Mass spectrometric procedures have been used to measure 1-O-alkyl-2-O-acetyl-glycero-3-phosphocholine (PAF) and a structural analogue, 1-O-acyl-2-O-acetyl-glycero-3-phosphocholine, biosynthesis in stimulated human umbilical vein endothelial cells (HUVEC). The primary species of acetylated glycerophosphocholine detected were of the 1-O-acyl type, rather than PAF. The amounts of PAF synthesized were much less than reported in earlier studies. In addition, mass spectrometric procedures were used to profile the molecular species of glycerophosphocholine in HUVEC and to determine those species which have arachidonate in the sn-2 position. The pattern of the occurrence of arachidonate in the sn-2 position is very similar to the pattern of synthesis of the acetylated glycerophosphocholines.
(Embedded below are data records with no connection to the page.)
Definition set_header (h : Header) (key val : bytes) : Result Header :=
  let '(MkHeader n k t s a c l g m sv) := h in
  if bytes_eqb key (lit "schema_version") then
    let? v := ok_or (parse_uint 10 u32_max val) (invalid "schema_version") in
    if negb (v =? SCHEMA_VERSION) then Err (RefsE "unsupported issue schema_version {v}")
    else Ok (MkHeader n k t s a c l g m true)
  else if bytes_eqb key (lit "kind") then
    let? x := parse_toml_string val in
    let? k := kind_parse x in Ok (MkHeader n (Some k) t s a c l g m sv)
  else if bytes_eqb key (lit "number") then
    let? n := ok_or (parse_uint 10 u64_max val) (invalid "number") in
    Ok (MkHeader (Some n) k t s a c l g m sv)
  else if bytes_eqb key (lit "title") then
    let? t := parse_toml_string val in Ok (MkHeader n k t s a c l g m sv)
  else if bytes_eqb key (lit "state") then
    let? x := parse_toml_string val in
    let? s := state_parse x in Ok (MkHeader n k t (Some s) a c l g m sv)
  else if bytes_eqb key (lit "author") then
    let? a := parse_toml_string val in Ok (MkHeader n k t s a c l g m sv)
  else if bytes_eqb key (lit "created_ts") then
    let? c := ok_or (parse_int i64_min i64_max val) (invalid "created_ts") in
    Ok (MkHeader n k t s a c l g m sv)
  else if bytes_eqb key (lit "labels") then
    let? l := parse_toml_string_array val in Ok (MkHeader n k t s a c l g m sv)
  else if bytes_eqb key (lit "assignees") then
    let? g := parse_toml_string_array val in Ok (MkHeader n k t s a c l g m sv)
  else if bytes_eqb key (lit "mentions") then
    let? m := parse_toml_u64_array val in Ok (MkHeader n k t s a c l g m sv)
  else Err (invalid "unknown issue field: {other}").

Definition set_event (e : Event) (key val : bytes) : Result Event :=
  let '(MkEvent k a t b ad rm re) := e in
  if bytes_eqb key (lit "kind") then
    let? x := parse_toml_string val in
    let? k := event_parse x in Ok (MkEvent k a t b ad rm re)
  else if bytes_eqb key (lit "author") then
    let? a := parse_toml_string val in Ok (MkEvent k a t b ad rm re)
  else if bytes_eqb key (lit "ts") then
    let? t := ok_or (parse_int i64_min i64_max val) (invalid "event.ts") in
    Ok (MkEvent k a t b ad rm re)
  else if bytes_eqb key (lit "body") then
    let? b := parse_toml_string val in Ok (MkEvent k a t b ad rm re)
  else if bytes_eqb key (lit "add") then
    let? ad := parse_toml_string_array val in Ok (MkEvent k a t b ad rm re)
  else if bytes_eqb key (lit "remove") then
    let? rm := parse_toml_string_array val in Ok (MkEvent k a t b ad rm re)
  else if bytes_eqb key (lit "reason") then
    let? re := parse_toml_string val in Ok (MkEvent k a t b ad rm re)
  else Err (invalid "unknown event field: {other}").

Definition decode (b : bytes) : Result Issue :=
  let? text := from_utf8 (RefsE "issue blob is not valid utf-8") b in
  let? (h, evs) := scan "issue" new_event set_header set_event (lines text) header0 [] None in
  if negb (h_schema_seen h) then Err (invalid "missing schema_version") else
  let? n := ok_or (h_number h) (invalid "missing number") in
  let? k := ok_or (h_kind h) (invalid "missing kind") in
  let? s := ok_or (h_state h) (invalid "missing state") in
  let iss := MkIssue n k (h_title h) s (h_author h) (h_created_ts h) (h_labels h)
               (h_assignees h) (h_mentions h) evs in
  let? _ := validate iss in Ok iss.

(** ** The append-only rule *)

Definition validate_extends (old new : Issue) : Result unit :=
  if negb (number new =? number old) then Err (RefsE "issue rewind: number changed {} -> {}")
  else if negb (bool_decide (kind new = kind old)) then Err (RefsE "issue rewind: kind changed")
  else if negb (created_ts new =? created_ts old) then Err (RefsE "issue rewind: created_ts changed")
  else if negb (bytes_eqb (author new) (author old)) then Err (RefsE "issue rewind: author changed")
  else if negb (bytes_eqb (title new) (title old)) then Err (RefsE "issue rewind: title changed")
  else if zlen (events new) <? zlen (events old)
  then Err (RefsE "issue rewind: event count decreased {} -> {}")
  else if negb (events_kept (events old) (events new))
  then Err (RefsE "issue rewind: event #{i} was modified")
  else if negb (ts_monotonic (map e_ts (events new)))
  then Err (RefsE "issue event ts not monotonic: {} -> {}")
  else Ok tt.

(** ** Mentions *)

Definition is_word_char (b : byte) : bool :=
  between 48 57 b || between 65 90 b || between 97 122 b || Byte.eqb b (ch "_").

Definition is_digit (b : byte) : bool := between 48 57 b.

(** The inner loop: at most [k] digits. *)
Fixpoint take_digits (k : nat) (s : bytes) : bytes * bytes :=
  match k, s with
  | S k, b :: s' =>
      if is_digit b then let '(ds, rest) := take_digits k s' in (b :: ds, rest) else ([], s)
  | _, _ => ([], s)
  end.

(** [prev] is the byte before the position; a mention holds up to eleven
    digits ([j - i <= 11] counts the hash sign). *)
Fixpoint mentions_loop (fuel : nat) (prev : option byte) (s : bytes) : list Z :=
  match fuel, s with
  | S fuel, b :: rest =>
      let word_before := match prev with Some p => is_word_char p | None => false end in
      if Byte.eqb b HASH && negb word_before &&
         match rest with d :: _ => is_digit d | [] => false end
      then
        let '(ds, rest') := take_digits 11 rest in
        let ok := match rest' with c :: _ => negb (is_word_char c) | [] => true end in
        let out := mentions_loop fuel (List.last (map Some ds) prev) rest' in
        match (if ok then parse_uint 10 u64_max ds else None) with
        | Some n => n :: out
        | None => out
        end
      else mentions_loop fuel (Some b) rest
  | _, _ => []
  end.

(** [sort_unstable] followed by [dedup]. *)
Fixpoint dedup (l : list Z) : list Z :=
  match l with
  | a :: ((b :: _) as rest) => if a =? b then dedup rest else a :: dedup rest
  | _ => l
  end.

Definition sort_dedup (l : list Z) : list Z := dedup (sort_by id Z.compare l).

Definition extract_mentions (text : bytes) : list Z :=
  sort_dedup (mentions_loop (length text) None text).

Fixpoint merge_loop (into new : list Z) (self_number : Z) : list Z :=
  match new with
  | [] => into
  | n :: new =>
      if n =? self_number then merge_loop into new self_number
      else if bool_decide (n ∈ into) then merge_loop into new self_number
      else merge_loop (into ++ [n]) new self_number
  end.

Definition merge_mentions (into new : list Z) (self_number : Z) : list Z :=
  sort_dedup (merge_loop into new self_number).

(** ** Round trip *)

Section roundtrip.
Context {UT : UnicodeTables}.

Record event_wf (e : Event) : Prop := {
  ew_author : text_plain (e_author e);
  ew_body : text_plain (e_body e);
  ew_add : Forall text_plain (e_add e);
  ew_remove : Forall text_plain (e_remove e);
  ew_reason : text_plain (e_reason e);
}.

(** The machine types of the numbers, and texts the encoder writes without a
    Unicode escape. *)
Record issue_wf (iss : Issue) : Prop := {
  iw_number : u64 (number iss);
  iw_title : text_plain (title iss);
  iw_author : text_plain (author iss);
  iw_labels : Forall text_plain (labels iss);
  iw_assignees : Forall text_plain (assignees iss);
  iw_mentions : Forall u64 (mentions iss);
  iw_events : Forall event_wf (events iss);
}.

Lemma kind_str_plain k : text_plain (kind_str k).
Proof. destruct k; cbn [kind_str]; auto with toml. Qed.
Lemma state_str_plain s : text_plain (state_str s).
Proof. destruct s; cbn [state_str]; auto with toml. Qed.
Lemma event_str_plain k : text_plain (event_str k).
Proof. destruct k; cbn [event_str]; auto with toml. Qed.
#[local] Hint Resolve kind_str_plain state_str_plain event_str_plain : toml.

Lemma kind_parse_str k : kind_parse (kind_str k) = Ok k.
Proof. by destruct k. Qed.
Lemma state_parse_str s : state_parse (state_str s) = Ok s.
Proof. by destruct s. Qed.
Lemma event_parse_str k : event_parse (event_str k) = Ok k.
Proof. by destruct k. Qed.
These results suggest that 1-O-acyl-2-O-acetyl-glycero-3-phosphocholines may have significant but unappreciated biological activities. These results also support the view that glycerophosphocholine molecular species which have arachidonate esterified at the sn-2 position are the immediate precursors for the hydrolysis-acetylation steps which result in the synthesis of sn-2 acetylated glycerophosphocholines, including PAF.